# [SOLVED] I cannot hear anything



## Zex01 (Mar 13, 2015)

So today I've got this problem and I can't fix it. I can not hear anything and also I've got that red mark in the speaker thingy. When I click it a window pops up and says "identifying problems". Then it closes. I looked online but no help, I've tried to recover the file named printconfig.dll but it didn't do anything. Uninstalled AVG: Nothing. Reinstalled Realtek: Nothing. I tried to open the sound service in the computer Management, it shows error 0x800706cc the end point is duplicate. I am sitting 3 hours here and I have no idea what to do  Somebody help! 
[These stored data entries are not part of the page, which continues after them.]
Lemma hostname_call env op :
  hoare hostname_consistent (call env op) (fun _ => hostname_consistent).
Proof.
  destruct op;
    try solve [apply (hoare_keeps host_kept); [host_run | apply host_kept_consistent]].
  - unfold call, discard. eapply hoare_bind; [apply hostname_GetHostInfo|]. intro. apply hoare_ret.
  - unfold call, discard, GetHostname.
    eapply hoare_bind; [|intro; apply hoare_ret].
    eapply hoare_bind; [frame_hostname|]. intro hn. cbv beta.
    destruct (negb (string_eqb hn "")); [frame_hostname|].
    eapply hoare_bind; [apply hostname_GetHostInfo|]. intros ?. cbv beta. frame_hostname.
Qed.

(** X22: in every state a process can reach, the cached hostname is the
    [Hostname] of the cached host record (and is empty while there is
    none); and once it is not empty, [GetHostname] returns it at once,
    reading neither the clock nor the provider, however old it is. *)
Theorem reachable_hostname env s :
  reachable env s ->
  hostname_consistent s
  /\ (hostname s <> "" -> forall env', GetHostname env' s = Done (hostname s) s).
Proof.
  intro H. split.
  - unfold reachable in H. remember init as s0 eqn:E.
    induction H as [|s s1 s2 op _ IH Hcall]; [subst; reflexivity|].
    exact (hostname_call env op s1 (IH E) tt s2 Hcall).
  - intros Hn env'. unfold GetHostname.
    erewrite bind_Done by reflexivity.
    destruct (string_eqb (hostname s) "") eqn:Hs; [apply string_eqb_eq in Hs; contradiction|].
    reflexivity.
Qed.

Lemma reachable_hostname_witness :
  let s := final (GetHostInfo Samples.nvidia_box init) in
  reachable Samples.nvidia_box s
  /\ hostname_consistent s
  /\ GetHostname (Samples.broken Samples.slow_clock) s = Done "workstation" s.
Proof.
  cbv zeta.
  assert (R : reachable Samples.nvidia_box (final (GetHostInfo Samples.nvidia_box init))).
  { apply later_call with (s1 := init) (op := OpGetHostInfo); [apply later_refl|].
    vm_compute. reflexivity. }
  split; [exact R|].
  destruct (reachable_hostname _ _ R) as [Hc Hg].
  split; [exact Hc|]. apply Hg. discriminate.
Defined.

(** ** Memory *)

(** X23: with an empty memory slot, once the interval has passed (as it
    has in a fresh process), [GetMemoryStats] returns whatever
    [mem.VirtualMemory] hands back, a pointer to the sample or nil, stores
    it in the slot without looking at it, and moves the fetch timestamp.
    It never panics, even when the provider fails. *)
Theorem GetMemoryStats_first_fetch env s :
  let n := List.length (trace s) in
  memInfo s = nil ->
  MEM_STATS_UPDATE_INTERVAL <= elapsed env FMem s ->
  exists p s',
    GetMemoryStats env s = Done p s'
    /\ memInfo s' = p
    /\ match fst (mem_VirtualMemory env (S n)) with
       | Some m => deref memHeap p s' = Done m s'
       | None => p = nil
       end
    /\ lastFetchMem s' = clock env (S (S n)).
Proof.
  intros n Hnil H. subst n. unfold GetMemoryStats.
  erewrite bind_Done by reflexivity.
  decide_test Hc.
  { apply Z.ltb_ge. exact H. }
  erewrite bind_Done by reflexivity. cbv iota.
  erewrite bind_Done by reflexivity.
  cbn [trace set_trace]. rewrite length_app, Nat.add_1_r. cbn [List.length].
  destruct (mem_VirtualMemory env (S (List.length (trace s)))) as [[m|] err]; cbn [fst];
    (erewrite bind_Done by reflexivity);
    destruct (is_err err); cbn [when];
    do 4 erewrite bind_Done by reflexivity;
    cbn [memInfo set_memInfo set_memHeap set_lastFetchMem set_trace set_logs];
    rewrite Hnil; cbn [ptr_eqb];
    (erewrite bind_Done by reflexivity);
    (do 2 eexists; split; [reflexivity|]);
    (split; [reflexivity|]);
    (split; [first [reflexivity | apply deref_Done; apply nth_error_snoc]|]);
    same_state.
Qed.

Lemma GetMemoryStats_first_fetch_witness :
  memInfo init = nil
  /\ MEM_STATS_UPDATE_INTERVAL <= elapsed (Samples.broken Samples.slow_clock) FMem init
  /\ exists s', GetMemoryStats (Samples.broken Samples.slow_clock) init = Done nil s'.
Proof.
  assert (H : MEM_STATS_UPDATE_INTERVAL <= elapsed (Samples.broken Samples.slow_clock) FMem init)
    by (vm_compute; discriminate).
  split; [reflexivity|]. split; [exact H|].
  destruct (GetMemoryStats_first_fetch (Samples.broken Samples.slow_clock) init eq_refl H)
    as (p & s' & Hrun & _ & Hp & _).
  exists s'. simpl in Hp. rewrite <- Hp. exact Hrun.
Defined.



(** ** The card's name *)

Lemma parse_lines_named info : forall s,
  forallb complete_line info = true ->
  exists s',
    for_each info (fun line =>
      if negb (string_eqb line "") then parseGPUNvidiaStats_line line else ret tt) s
    = Done tt s'
    /\ parsed_onto s s' (records_of_lines info)
    /\ GPU.Name (gpuInfo s') = last_card_name info (GPU.Name (gpuInfo s)).
Proof.
  induction info as [|line rest IH]; intros s Hc.
  - exists s. split; [reflexivity|]. unfold parsed_onto. simpl.
    rewrite app_nil_r. repeat split.
  - simpl in Hc. apply andb_true_iff in Hc. destruct Hc as [Hl Hrest].
    cbn [for_each last_card_name records_of_lines]. unfold complete_line in Hl.
    destruct (string_eqb line "") eqn:He; cbn [negb].
    + erewrite bind_Done by reflexivity. apply IH. exact Hrest.
    + simpl in Hl. destruct (line_record line) as [r|] eqn:Hr; [|discriminate].
      destruct (line_record_fields _ _ Hr) as (d0 & d1 & d2 & d3 & d4 & d5 & d6 & rst & Hs & Hrec).
      destruct (parse_line_appends line s _ _ _ _ _ _ _ _ Hs)
        as (s1 & Hrun & Hg & Hn & Hv & Ht & Hlf).
      erewrite bind_Done by exact Hrun.
      destruct (IH s1 Hrest) as (s2 & Hrun2 & (Hg2 & Hv2 & Hl2 & Ht2) & Hn2).
      exists s2. split; [exact Hrun2|]. unfold parsed_onto.
      rewrite Hg2, Hg, Hv2, Hv, Hl2, Hlf, Ht2, Ht, Hn2, Hn, Hs, <- Hrec, <- app_assoc.
      repeat split.
Qed.

(** X25: after a refresh that succeeds, [GPUName] returns field 1 of the
    last non-empty line of the tool's output: with several cards the name
    is the last card's, and with no line at all it is the name held
    before. *)
Theorem GPUName_after_refresh env s output :
  GPU.Vendor (gpuInfo s) = "nvidia" ->
  GPU_STATS_UPDATE_INTERVAL <= elapsed env FGPU s \/ cached FGPU s = false ->
  exec_Output env (S (List.length (trace s))) "nvidia-smi" nvidia_query = (output, None) ->
  complete output = true ->
  exists r s',
    GetGPUStats env s = Done r s'
    /\ GPUName s'
       = Done (last_card_name (strings.Split output LF) (GPU.Name (gpuInfo s))) s'.
Proof.
  intros Hv H Hout Hc. unfold GetGPUStats.
  do 2 erewrite bind_Done by reflexivity.
  decide_test Ht.
  { apply andb_false_iff. destruct H as [H|H]; [left; apply Z.ltb_ge; exact H | right; exact H]. }
  erewrite bind_Done by reflexivity.
  cbn [gpuInfo set_trace]. rewrite Hv. change (string_eqb "nvidia" "nvidia") with true. cbv iota.
  erewrite bind_Done by reflexivity.
  cbn [trace set_trace]. rewrite length_app, Nat.add_comm. cbn [List.length Nat.add].
  rewrite Hout. cbn [is_err].
  unfold parseGPUNvidiaStats.
  match goal with |- context [bind (bind (for_each _ _) _) _ ?st] =>
    destruct (parse_lines_named (strings.Split output LF) st Hc) as (s1 & Hrun & _ & Hn)
  end.
  erewrite bind_Done by (erewrite bind_Done by exact Hrun; reflexivity).
  do 3 erewrite bind_Done by reflexivity.
  do 2 eexists. split; [reflexivity|].
  unfold GPUName, gets. cbn [gpuInfo set_lastFetchGPU set_gpuStats set_trace].
  rewrite Hn. reflexivity.
Qed.

Lemma GPUName_after_refresh_witness :
  GPU.Vendor (gpuInfo Samples.probed) = "nvidia"
  /\ cached FGPU Samples.probed = false
  /\ complete Machines.two_cards_output = true
  /\ exists r s',
       GetGPUStats Machines.two_cards_box Samples.probed = Done r s'
       /\ GPUName s' = Done "NVIDIA GeForce GTX 1050" s'.
Proof.
  split; [reflexivity|]. split; [reflexivity|]. split; [reflexivity|].
  exact (GPUName_after_refresh Machines.two_cards_box Samples.probed Machines.two_cards_output
           eq_refl (or_intror eq_refl) eq_refl eq_refl).
Defined.

(** ** The older GPU accessor *)

Lemma bind_assoc {A B C} (m : M A) (k : A -> M B) (k' : B -> M C) s :
  bind (bind m k) k' s = bind m (fun a => bind (k a) k') s.
Proof. unfold bind. destruct (m s); reflexivity. Qed.

Lemma grows_legacy_lines info : forall acc, keeps grows (Legacy.parseGPUNvidiaData_lines info acc).
Proof.
  induction info as [|line rest IH]; intro acc; cbn [Legacy.parseGPUNvidiaData_lines].
  - apply (keeps_ret _ grows_refl).
  - apply (keeps_bind _ grows_trans); [|intro; apply IH].
    destruct (negb (string_eqb line "")); [|apply (keeps_ret _ grows_refl)].
    unfold Legacy.parseGPUNvidiaData_line, slog_Error.
    keeps_run grows_refl grows_trans grows_leaf.
Qed.

(** X26: the older [GetGPUInfo] runs the NVIDIA presence check first at
    every call, whatever the state: a cached answer still costs a spawned
    process. *)
Theorem legacy_GetGPUInfo_always_probes env s :
  exists tr, trace (final (Legacy.GetGPUInfo env s)) = (trace s ++ EvRun "nvidia-smi" :: tr)%list.
Proof.
  unfold Legacy.GetGPUInfo, Legacy.HasGPU.
  rewrite bind_assoc. erewrite bind_Done by reflexivity.
  apply (grows_from _ s [EvRun "nvidia-smi"]); [|reflexivity].
  unfold Legacy.parseGPUNvidiaData, time_Since, time_Now, slog_Error.
  keeps_run grows_refl grows_trans grows_leaf.
  apply grows_legacy_lines.
Qed.

(** X27: a refresh of the older [GetGPUInfo] that succeeds returns and
    stores exactly the records of the tool's output, one per non-empty
    line: the samples held before are replaced, not kept. *)
Theorem legacy_GetGPUInfo_refresh env s output :
  let n := List.length (trace s) in
  exec_Run env n "nvidia-smi" = None ->
  time.Second < time.Sub (clock env (S n)) (lastFetchGPU s) \/ cached FGPU s = false ->
  exec_Output env (S (S n)) "nvidia-smi" nvidia_query = (output, None) ->
  complete output = true ->
  exists s',
    Legacy.GetGPUInfo env s = Done (records output) s'
    /\ gpuStats s' = records output
    /\ lastFetchGPU s' = clock env (S (S (S n))).
Proof.
  intros n Hrun H Hout Hc. subst n.
  unfold Legacy.GetGPUInfo, Legacy.HasGPU.
  rewrite bind_assoc. erewrite bind_Done by reflexivity. rewrite Hrun. cbn [is_err negb].
  erewrite bind_Done by reflexivity. cbn [negb].
  do 2 erewrite bind_Done by reflexivity.
  cbn [trace lastFetchGPU gpuStats set_trace set_gpuVendor set_gpuInfo].
  rewrite length_app, Nat.add_1_r. cbn [List.length].
  decide_test Ht.
  { apply andb_false_iff. destruct H as [H|H]; [left; apply Z.leb_gt; exact H | right; exact H]. }
  erewrite bind_Done by reflexivity.
  cbn [gpuInfo GPU.Vendor set_trace set_gpuVendor set_gpuInfo].
  change (string_eqb "nvidia" "nvidia") with true. cbv iota.
  erewrite bind_Done by reflexivity.
  cbn [trace set_trace set_gpuVendor set_gpuInfo].
  rewrite !length_app, !Nat.add_1_r. cbn [List.length].
  rewrite Hout. cbn [is_err].
  unfold Legacy.parseGPUNvidiaData.
  match goal with |- context [bind (Legacy.parseGPUNvidiaData_lines _ _) _ ?st] =>
    destruct (legacy_lines (strings.Split output LF) [] st Hc) as (s1 & Hp & _ & Htr)
  end.
  erewrite bind_Done by exact Hp.
  do 3 erewrite bind_Done by reflexivity.
  eexists. split; [reflexivity|]. split; [reflexivity|].
  cbn [lastFetchGPU set_lastFetchGPU set_gpuStats set_trace trace].
  rewrite Htr. cbn [trace set_trace]. rewrite !length_app. cbn [List.length].
  f_equal. lia.
Qed.
Lemma ToUint8_byte_value b : ToUint8 (byte_value b) = b.
Proof.
  unfold ToUint8. pose proof (byte_value_range b) as Hb.
  rewrite land_0xFF, Z.mod_small by exact Hb.
  unfold byte_value. rewrite N2Z.id. by rewrite Byte.of_to_N.
Qed.

Lemma byte_value_ToUint8 z : 0 <= z < 256 -> byte_value (ToUint8 z) = z.
Proof.
  intros Hz. unfold ToUint8. rewrite land_0xFF, Z.mod_small by exact Hz.
  destruct (Byte.of_N (Z.to_N z)) as [b|] eqn:Hb.
  - apply Byte.to_of_N in Hb. unfold byte_value. rewrite Hb. lia.
  - apply Byte.of_N_None_iff in Hb. lia.
Qed.

Lemma Uint8Array_from_Array_from a : Uint8Array_from (Array_from a) = a.
Proof.
  unfold Uint8Array_from, Array_from. rewrite map_map.
  induction a as [|b a IH]; simpl; [done|].
  by rewrite ToUint8_byte_value, IH.
Qed.

End Bytes.

Lemma forall_below_sound p : forall lo f,
  forall_below p lo f = true -> forall c, lo <= c < lo + Zpos p -> f c = true.
Proof.
  induction p as [q IH|q IH|]; simpl; intros lo f H c Hc.
  - apply andb_prop in H as [H H2]. apply andb_prop in H as [H0 H1].
    destruct (decide (c = lo)) as [->|]; [done|].
    destruct (decide (c < lo + 1 + Zpos q)).
    + apply (IH _ _ H1). lia.
    + apply (IH _ _ H2). lia.
  - apply andb_prop in H as [H1 H2].
    destruct (decide (c < lo + Zpos q)).
    + apply (IH _ _ H1). lia.
    + apply (IH _ _ H2). lia.
  - by replace c with lo by lia.
Qed.

Section UnicodeFacts.
Import Unicode.

Lemma utf8_decode_app bytes : forall d rest,
  utf8_decode d (bytes ++ rest)
  = snd (feed_all d bytes) ++ utf8_decode (fst (feed_all d bytes)) rest.
Proof.
  induction bytes as [|b bytes IH]; simpl; intros d rest; [done|].
  destruct (feed d b) as [d' out]. rewrite IH.
  destruct (feed_all d' bytes) as [d'' out']. simpl. by rewrite app_assoc.
Qed.

Lemma feed_all_app bytes : forall d rest,
  feed_all d (bytes ++ rest)
  = let '(d', out) := feed_all d bytes in
    let '(d'', out') := feed_all d' rest in (d'', out ++ out').
Proof.
  induction bytes as [|b bytes IH]; simpl; intros d rest.
  - by destruct (feed_all d rest).
  - destruct (feed d b) as [d1 out1]. rewrite IH.
    destruct (feed_all d1 bytes) as [d2 out2].
    destruct (feed_all d2 rest) as [d3 out3]. by rewrite app_assoc.
Qed.

Lemma utf8_encode_split c :
  0x80 <= c ->
  utf8_encode c
  = lead_bytes (Z.shiftr c 6) ++ [ToUint8 (Z.lor 0x80 (Z.land c 0x3F))].
Proof.
  intros Hc. unfold utf8_encode, lead_bytes.
  rewrite !Z.shiftr_shiftr by lia. simpl Z.add.
  rewrite (Z.shiftr_div_pow2 c 6) by lia.
  destruct (Z.ltb_spec c 0x80); [lia|].
  destruct (Z.ltb_spec c 0x800), (Z.ltb_spec (c / 2 ^ 6) 0x20);
    try (Z.div_mod_to_equations; lia); [done|].
  destruct (Z.ltb_spec c 0x10000), (Z.ltb_spec (c / 2 ^ 6) 0x400);
    try (Z.div_mod_to_equations; lia); done.
Qed.

Lemma join_bits c : Z.lor (Z.shiftl (Z.shiftr c 6) 6) (Z.land c 0x3F) = c.
Proof.
  change 0x3F with (Z.ones 6).
  rewrite <- Z.ldiff_ones_r by lia. apply Z.lor_ldiff_and.
Qed.

Lemma low_bits_range c : 0 <= Z.land c 0x3F < 64.
Proof.
  change 0x3F with (Z.ones 6). rewrite Z.land_ones by lia.
  apply Z.mod_pos_bound. lia.
Qed.

Lemma feed_last high low d :
  0 <= low < 64 -> awaits_last high d = true ->
  feed d (ToUint8 (Z.lor 0x80 low)) = (start, [Z.lor (Z.shiftl high 6) low]).
Proof.
  intros Hlow Hd.
  assert (Hb : last_byte_ok low = true).
  { apply (forall_below_sound 64 0 last_byte_ok); [by vm_compute|lia]. }
  unfold last_byte_ok in Hb. unfold awaits_last in Hd.
  repeat (apply andb_prop in Hd as [Hd ?]). repeat (apply andb_prop in Hb as [Hb ?]).
  unfold feed.
  destruct (Z.eqb_spec (bytes_needed d) 0); [done|].
  replace (lower d) with 0x80 by lia. replace (upper d) with 0xBF by lia.
  rewrite Hb. replace (byte_value (ToUint8 (Z.lor 0x80 low)) <=? 0xBF) with true by lia.
  simpl. replace (bytes_seen d + 1 =? bytes_needed d) with true by lia.
  replace (code_point d) with high by lia.
  by replace (Z.land (byte_value (ToUint8 (Z.lor 0x80 low))) 0x3F) with low by lia.
Qed.

Lemma feed_all_encode c :
  is_scalar c = true -> feed_all start (utf8_encode c) = (start, [c]).
Proof.
  intros Hc. unfold is_scalar in Hc.
  destruct (Z.lt_ge_cases c 0x80) as [Hsmall|Hbig].
  - assert (H : ascii_ok c = true).
    { apply (forall_below_sound 0x80 0 ascii_ok); [by vm_compute|lia]. }
    unfold ascii_ok in H.
    assert (Hone : utf8_encode c = [ToUint8 c]).
    { unfold utf8_encode. by destruct (Z.ltb_spec c 0x80); [|lia]. }
    rewrite Hone in *. simpl in *. unfold feed in *. simpl in *.
    unfold lead_byte in *.
    rewrite byte_value_ToUint8 in * by lia.
    destruct (Z.leb_spec c 0x7F); [|lia]. by rewrite app_nil_r.
  - assert (H : lead_bytes_ok (Z.shiftr c 6) = true).
    { apply (forall_below_sound 0x43FE 2 lead_bytes_ok).
      - vm_cast_no_check (eq_refl true).
      - rewrite Z.shiftr_div_pow2 by lia. Z.div_mod_to_equations. lia. }
    unfold lead_bytes_ok in H.
    rewrite utf8_encode_split, feed_all_app by done.
    destruct (feed_all start (lead_bytes (Z.shiftr c 6))) as [d out].
    apply orb_prop in H as [H|H].
    { rewrite Z.shiftr_div_pow2 in H by lia. Z.div_mod_to_equations. lia. }
    destruct out; [|done]. simpl.
    rewrite (feed_last (Z.shiftr c 6)) by (apply low_bits_range || done).
    by rewrite join_bits.
Qed.

Lemma utf8_decode_encode cps :
  Forall (fun c => is_scalar c = true) cps ->
  utf8_decode start (flat_map utf8_encode cps) = cps.
Proof.
  induction 1 as [|c cps Hc _ IH]; simpl; [done|].
  rewrite utf8_decode_app, (feed_all_encode c Hc). simpl. by rewrite IH.
Qed.

(** Induction on strings that follows [scalar_values]. *)
Lemma code_units_ind (P : DOMString -> Prop) :
  P [] ->
  (forall u l rest, P rest -> P (l :: rest) -> P (u :: l :: rest)) ->
  (forall u, P [u]) ->
  forall s, P s.
Proof.
  intros Hnil Hstep Hone s.
  enough (H : P s /\ forall u, P (u :: s)) by apply H.
  induction s as [|l rest [IH1 IH2]]; [by split|].
  split; [apply IH2|]. intros u. by apply Hstep.
Qed.

Lemma scalar_values_cons u rest :
  scalar_values (u :: rest)
  = if is_lead u then
      match rest with
      | l :: rest' =>
          if is_trail l
          then 0x10000 + (u - 0xD800) * 0x400 + (l - 0xDC00) :: scalar_values rest'
          else 0xFFFD :: scalar_values rest
      | [] => [0xFFFD]
      end
    else if is_trail u then 0xFFFD :: scalar_values rest
    else u :: scalar_values rest.
Proof. reflexivity. Qed.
I also can not turn off my computer as it just shows "shutting down" and nothing after that so I have to hard-shutdown it. :nonono:

EDIT: For example FL Studio works as I run it in ASIO Driver. Also openning some files = instant crash for Windows Media Player or when I try to open control panels and I can't even play games on it, so the computer I am using right now is useless :ermm:


----------



## spunk.funk (May 13, 2010)

*Re: I cannot hear anything*

Do a System Restore to the time before AVG sent the printconfig.dll to quarantine.
If that doesn't work, go to Control Panel/Sounds. Highlight the speakers and choose *Configure*. You should be able to right click the device and choose *Enable *to remove the red X. Then choose *Test* to test the sound.


----------



## Zex01 (Mar 13, 2015)

*Re: I cannot hear anything*

I am trying to do a System Restore (i tried), but it just gives me a "unspecified error". I don't remember it tho. I need to turn off antivirus of some sort. But I am scared because I don't want to waste any more time...


----------



## Gj170 (Mar 14, 2015)

Have you tried a restore in safe mode?


----------



## Zex01 (Mar 13, 2015)

*Re: I cannot hear anything*

OK fixed it. I wasted my time, did the system restore at the point of 8.3.2015 and turned off Antivirus. I should do that yesterday :facepalm: :banghead: :banghead:

You can lock this topic, or even delete it.


----------



## spunk.funk (May 13, 2010)

*Re: I cannot hear anything*

You can mark this thread Solved in the Thread Tools at the top.


----------